Associations between serum cholesterol levels or lipid-lowering treatment and depression risk have been controversial. Associations between statin use and depression risk have been investigated in patients with coronary artery diseases but have not been examined after stroke. This study aimed to investigate whether statin use was associated with depression ascertained at 2 weeks and 1 year after stroke.
A total of 423 patients were evaluated 2 weeks after stroke, and 288 (68%) were followed 1 year later. At the 2 examinations, depression (major or minor depressive disorder) was diagnosed according to the Diagnostic and Statistical Manual of Mental Disorders, Fourth Edition criteria, and depression severity was assessed by the Hospital Anxiety and Depression Scale-Depression subscale and the Hamilton Depression Rating Scale. Logistic regression and repeated-measures analyses of variance were carried out.
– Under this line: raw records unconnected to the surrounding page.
Lemma copy_pieces_spec n i ps : forall b s,
  triple (staged n i (mkFile b [384] s)) (copy_pieces i ps)
    (fun _ d => exists s, staged n i (mkFile (b ++ concat ps) [384] s) d) (partly n i) under_way.
Proof using Hwf Hdir Hdi.
  induction ps as [|x ps IH]; intros b s; cbn [copy_pieces concat].
  - apply triple_ret. intros d Hd. rewrite app_nil_r. by exists s.
  - eapply triple_bind with (R := fun _ => staged n i (mkFile (b ++ x) [384] false)).
    + apply triple_sys; [|intros d e; by exists b, s]. intros d H HI. rewrite (st_file _ _ _ _ H). cbn [fst snd].
      pose proof (staged_set_file _ _ _ (mkFile (b ++ x) [384] false) _ H ltac:(done)) as H'.
      split; [done|]. by eapply staged_under_way.
    + intros []. eapply triple_weaken; [apply (IH (b ++ x) false)|done| |done]. intros ? d. by rewrite <- app_assoc.
Qed.

Lemma Copy_spec n i s :
  triple (staged n i (mkFile [] [384] s)) (Copy i src)
    (fun _ d => src_end src = None /\ exists s, staged n i (mkFile (concat (src_pieces src)) [384] s) d)
    (partly n i) under_way.
Proof using Hwf Hdir Hdi.
  unfold Copy. eapply triple_bind; [apply copy_pieces_spec|]. intros []. apply triple_ex. intros s'.
  destruct (src_end src); [apply triple_fail|apply triple_ret]; intros d H; [by eexists _, _|].
  split; [done|]. by exists s'.
Qed.

Lemma Sync_spec n i b s :
  triple (staged n i (mkFile b [384] s)) (Sync i) (fun _ => staged n i (mkFile b [384] true))
    (staged n i (mkFile b [384] s)) under_way.
Proof using Hwf Hdir Hdi.
  apply triple_sys; [|done]. intros d H HI. rewrite (st_file _ _ _ _ H). cbn [fst snd f_modes f_data take].
  pose proof (staged_set_file _ _ _ (mkFile b [384] true) _ H ltac:(done)) as H'.
  split; [done|]. by eapply staged_under_way.
Qed.

Lemma Chmod_spec n i b :
  triple (staged n i (mkFile b [384] true)) (Chmod (Dir p ++ [n]) mode) (fun _ => staged n i (mkFile b [mode; 384] true))
    (staged n i (mkFile b [384] true)) under_way.
Proof using Hwf Hdir Hdi.
  apply triple_sys; [|done]. intros d H HI. rewrite (staged_resolve _ _ _ _ H).
  rewrite (st_file _ _ _ _ H). cbn [fst snd f_modes f_data f_synced].
  pose proof (staged_set_file _ _ _ (mkFile b [mode; 384] true) _ H ltac:(done)) as H'.
  split; [done|]. by eapply staged_under_way.
Qed.

(** After the rename, before the sync of the directory. *)
Definition renamed (d : fs) : Prop :=
  under_way d /\ src_end src = None /\
  exists i, fs_next d0 <= i /\ fs_files d !! i = Some whole /\ hist d (di, base) = Some i :: hist d0 (di, base).

Lemma path_split : p = Dir p ++ [base].
Proof using Hlast. destruct (proj1 (last_Some _ _) Hlast) as [l E]. by rewrite E, Dir_snoc. Qed.

Lemma not_below n : n <> base -> is_prefix (Dir p ++ [n]) p = false.
Proof using Hlast.
  intros Hn. apply bool_decide_eq_false. intros E.
  assert (H : last p = Some n).
  { rewrite <- (take_drop (length (Dir p ++ [n])) p), E, drop_ge by (rewrite path_split at 1; by rewrite !length_app).
    by rewrite app_nil_r, last_snoc. }
  congruence.
Qed.

Lemma rename_hist n i f d : staged n i f d ->
  let d' := bind_entry (di, base) (Some i) (bind_entry (di, n) None d) in
  forall k, hist d' k = if decide (k = (di, base)) then Some i :: hist d0 k
                        else if decide (k = (di, n)) then None :: hist d k else hist d0 k.
Proof using .
  intros H d' k. destruct (st_tmp _ _ _ _ H) as [_ Hn]. unfold d'. rewrite !hist_bind.
  destruct (decide (k = (di, base))) as [->|].
  - rewrite decide_False by congruence. f_equal. apply (st_hist _ _ _ _ H). congruence.
  - destruct (decide (k = (di, n))) as [->|]; [done|]. by apply (st_hist _ _ _ _ H).
Qed.

Lemma renamed_now n i d : staged n i whole d -> src_end src = None ->
  (forall j, bound d (di, base) = Some j -> j ∉ fs_dirs d) ->
  renamed (bind_entry (di, base) (Some i) (bind_entry (di, n) None d)).
Proof using Hwf Hdir Hdi.
  intros H Hend Hj. destruct (staged_dir _ _ _ _ H) as [Hr Hd]. pose proof (rename_hist _ _ _ _ H) as Hh. cbn zeta in Hh.
  set (d' := bind_entry _ _ _) in *. pose proof (st_kept _ _ _ _ H) as Hk. pose proof (st_file _ _ _ _ H) as Hf.
  assert (Hnew : hist d' (di, base) = Some i :: hist d0 (di, base)) by (by rewrite Hh, decide_True).
  assert (Hi : fs_next d0 <= i) by apply H.
  split; [|split; [done|by exists i]].
  - constructor.
    + unfold d'. apply kept_bind; [by apply kept_bind|done|]. intros j [= <-]. right. by eexists.
    + apply (resolve_same d); [apply Hk| |done..]. intros k. unfold d'. rewrite !bound_bind.
      destruct (decide (k = (di, base))) as [->|]; [by right|].
      destruct (decide (k = (di, n))) as [->|]; [right|by left].
      intros j E Hjd. rewrite (st_bound _ _ _ _ H) in E. injection E as <-.
      apply (wf_dir d (kept_wf _ _ Hk)) in Hjd as [Hjd _]. congruence.
    + intros k Hne Htmp. left. rewrite Hh, decide_False by done. rewrite decide_False; [done|]. intros ->.
      apply Htmp. split; [done|]. apply H.
    + right. split; [done|]. exists i. split; [done|]. split; [done|]. by left.
Qed.

Lemma os_rename_spec n i : src_end src = None ->
  triple (staged n i whole) (os_rename (Dir p ++ [n]) p) (fun _ => renamed) (staged n i whole) under_way.
Proof using Hwf Hdir Hdi Hlast.
  intros Hend. apply triple_sys; [|done]. intros d H HI. rewrite (staged_locate _ _ _ _ H).
  destruct (staged_dir _ _ _ _ H) as [Hr Hd]. rewrite (locate_dir d p di base) by done.
  rewrite (st_bound _ _ _ _ H), not_below by apply H. cbn [andb].
  pose proof (st_kept _ _ _ _ H) as Hk. pose proof (st_file _ _ _ _ H) as Hf.
  assert (Hi : is_dir d i = false).
  { destruct (is_dir d i) eqn:E; [|done]. apply is_dir_true, (wf_dir d (kept_wf _ _ Hk)) in E as [E _]. congruence. }
  rewrite Hi. destruct (bound d (di, base)) as [j|] eqn:Hb.
  - destruct (is_dir d j) eqn:Hj; [done|]. destruct (Z.eqb_spec i j) as [<-|].
    + exfalso. apply bound_in in Hb. rewrite (st_hist _ _ _ _ H) in Hb by (intros [= E]; by destruct (st_tmp _ _ _ _ H)).
      apply hist_inode in Hb; [|done]. pose proof (st_new _ _ _ _ H). lia.
    + cbn [fst snd]. assert (Hn : renamed (bind_entry (di, base) (Some i) (bind_entry (di, n) None d))).
      { apply renamed_now; [done..|]. intros j' E. rewrite Hb in E. injection E as <-. intros C.
        apply is_dir_true in C. congruence. }
      split; [done|apply Hn].
  - cbn [fst snd]. assert (Hn : renamed (bind_entry (di, base) (Some i) (bind_entry (di, n) None d))).
    { apply renamed_now; [done..|]. intros j' E. by rewrite Hb in E. }
    split; [done|apply Hn].
Qed.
Statins were used in 251 (59%) of 423 patients at baseline. Statin use was not associated with poststroke depression (PSD) status at baseline but was significantly associated with reduced risk of all PSD, and of major PSD specifically, at follow-up. Statin use was also associated with better trajectories of depression assessment scale scores over the 1-year follow-up. Statin use was associated with a reduced risk of depression at 1 year after stroke. Likely causality and underlying mechanisms need to be further clarified.